Due to fermentation, anti-nutritional components were dramatically reduced, especially oxalate levels, tannin and phytic acid, which decreased by 66.7, 69.3 and 69.5%, respectively, compared to reductions of 61.6, 54.6 and 61.6% after germination. However, soaking and roasting decreased the amount of polyphenols and flavonoids. In the meantime, an increase in phytochemicals by 86.9% and 53.8% was seen during both fermentation and germination respectively. The anti-oxidant concentration decreased during soaking by 59.9% and increased during roasting, germination and fermentation by 29.1%, 51.6% and 59.9% respectively (Ojha et al., 2020).
Horse gram flour’s anti-nutritional content can be reduced by soaking it for 18 hours, allowing it to germinate for 72 hours and then drying it at 70 degrees Celsius. This flour can then be utilized to make a variety of foods with enhanced value. Because of the substantial modifications that occur by soaking and germination, horse gram is one of the most nutritious legumes, which can be consumed regularly by people of all age groups (Handa et al., 2017).
According to (Agume et al., 2017), the amount of phytic acid significantly lowers due to roasting and soaking, but only roasting reduced tannins content. After germination, the phytate, oxalate and tannin content decreased, according to (Afam et al., 2016).

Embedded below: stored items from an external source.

(** The sum of sector and count that is compared with the size is taken modulo
    2^64: two sectors from 2^64 - 1 on pass the check, and the first of them is
    the sector of the disk before the partition. *)
Theorem partition_escapes s d x part y data :
  part_dev s d x part y → bd_read_only x = false → bd_read_only y = false →
  0 < pt_start_sector part < 2 ^ 64 - 1 → 1 ≤ pt_sector_count part →
  pt_start_sector part + 1 ≤ bd_sector_count y → alen data = 2 * dd_sector_size (pt_parent part) →
  ∃ r s', block_write (Some d) (2 ^ 64 - 1) 2 (Some data) s = Some (r, s') ∧
    (r = 0 → dd_data (bk_disks s') (pt_parent part) (pt_start_sector part - 1) ++
             dd_data (bk_disks s') (pt_parent part) (pt_start_sector part) = data).
Proof.
  intros Hp Hro Hroy Hst Hpc Hy1 Hdata. destruct (part_fuel _ _ _ _ _ Hp) as (n & Hn).
  pose proof Hp as [Hx Hops (p & Hpp & Hpart) Hpx Hy Hdk Hne]. set (start := pt_start_sector part) in *.
  assert ((2 ^ 64 - 1) +u64 2 = 1) as Ew by done.
  assert (start +u64 (2 ^ 64 - 1) = start - 1) as Es.
  { unfold wrap. replace (start + (2 ^ 64 - 1)) with (start - 1 + 1 * 2 ^ 64) by lia.
    rewrite Z.mod_add by lia. apply Z.mod_small. lia. }
  assert (wp (block_write (Some d) (2 ^ 64 - 1) 2 (Some data)) (λ r s',
    r = 0 → dd_data (bk_disks s') (pt_parent part) (start - 1) ++
            dd_data (bk_disks s') (pt_parent part) start = data) s) as Hwp.
  { unfold block_write, devs_fuel. wp_step. apply wp_gets. rewrite Hn. cbn [block_write_n].
    change (2 =? 0) with false. cbn match. wp_step. apply (rd_dev_wp _ _ x); [done|].
    rewrite Hro, Ew, <-Hpx, (proj2 (Z.ltb_ge _ _) Hpc), Hops. cbn [ops_write partition_ops]. wp_step. unfold part_write.
    wp_step. apply (rd_dev_wp _ _ x); [done|]. rewrite Hpp. wp_step. apply (rd_part_wp _ _ part); [done|].
    rewrite Ew, (proj2 (Z.ltb_ge _ _) Hpc). fold start. rewrite Es.
    apply (disk_write_wp (S n) s (pt_parent part) y); [done|done|lia|lia|done|congruence| |].
    - rewrite wrap_small by lia. lia.
    - intros r s1 Ho Hd _ Hr. wp_step. apply (account_wp s s1 d x); [done|done|done|].
      intros s' Ho' Hd'. apply wp_ret. rewrite Hd'. intros <-%Hr. change (seqZ (start - 1) 2) with [0 + (start - 1); 1 + (start - 1)].
      cbn [fmap list_fmap mjoin list_join]. rewrite app_nil_r. do 2 f_equal; lia. }
  destruct (wp_elim _ _ _ Hwp) as (r & s' & Hrun & Hr). by exists r, s'.
Qed.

Germination and fermentation processes, significantly reduced the levels of oxalate, tannin and phytic acid in horse gram (Ojha et al., 2018).
When compared to raw horse gram, iron, protein, calcium and phosphorus did not change significantly, however, tannins and phytates were found reduced during processing (Thirukkumar and Gurumeenakshi, 2015). According to (Sarvani et al., 2020), when processing and fermentation were combined anti-nutritional components were reduced more than when processing was used alone. Additionally, it was shown that flour that had been boiled and germinated on fermentation produced a substantially larger reduction in anti-nutritional components, boosting its use as a primary or secondary ingredient in functional foods.
Therapeutic potential
Major bioactive components of horse gram include substances such as proteinase inhibitors, phenolic acid and phytic acid, which have profound impacts on metabolism and physiology and are responsible for many therapeutic activities described in Table 3 (Kashid and Talekar, 2021).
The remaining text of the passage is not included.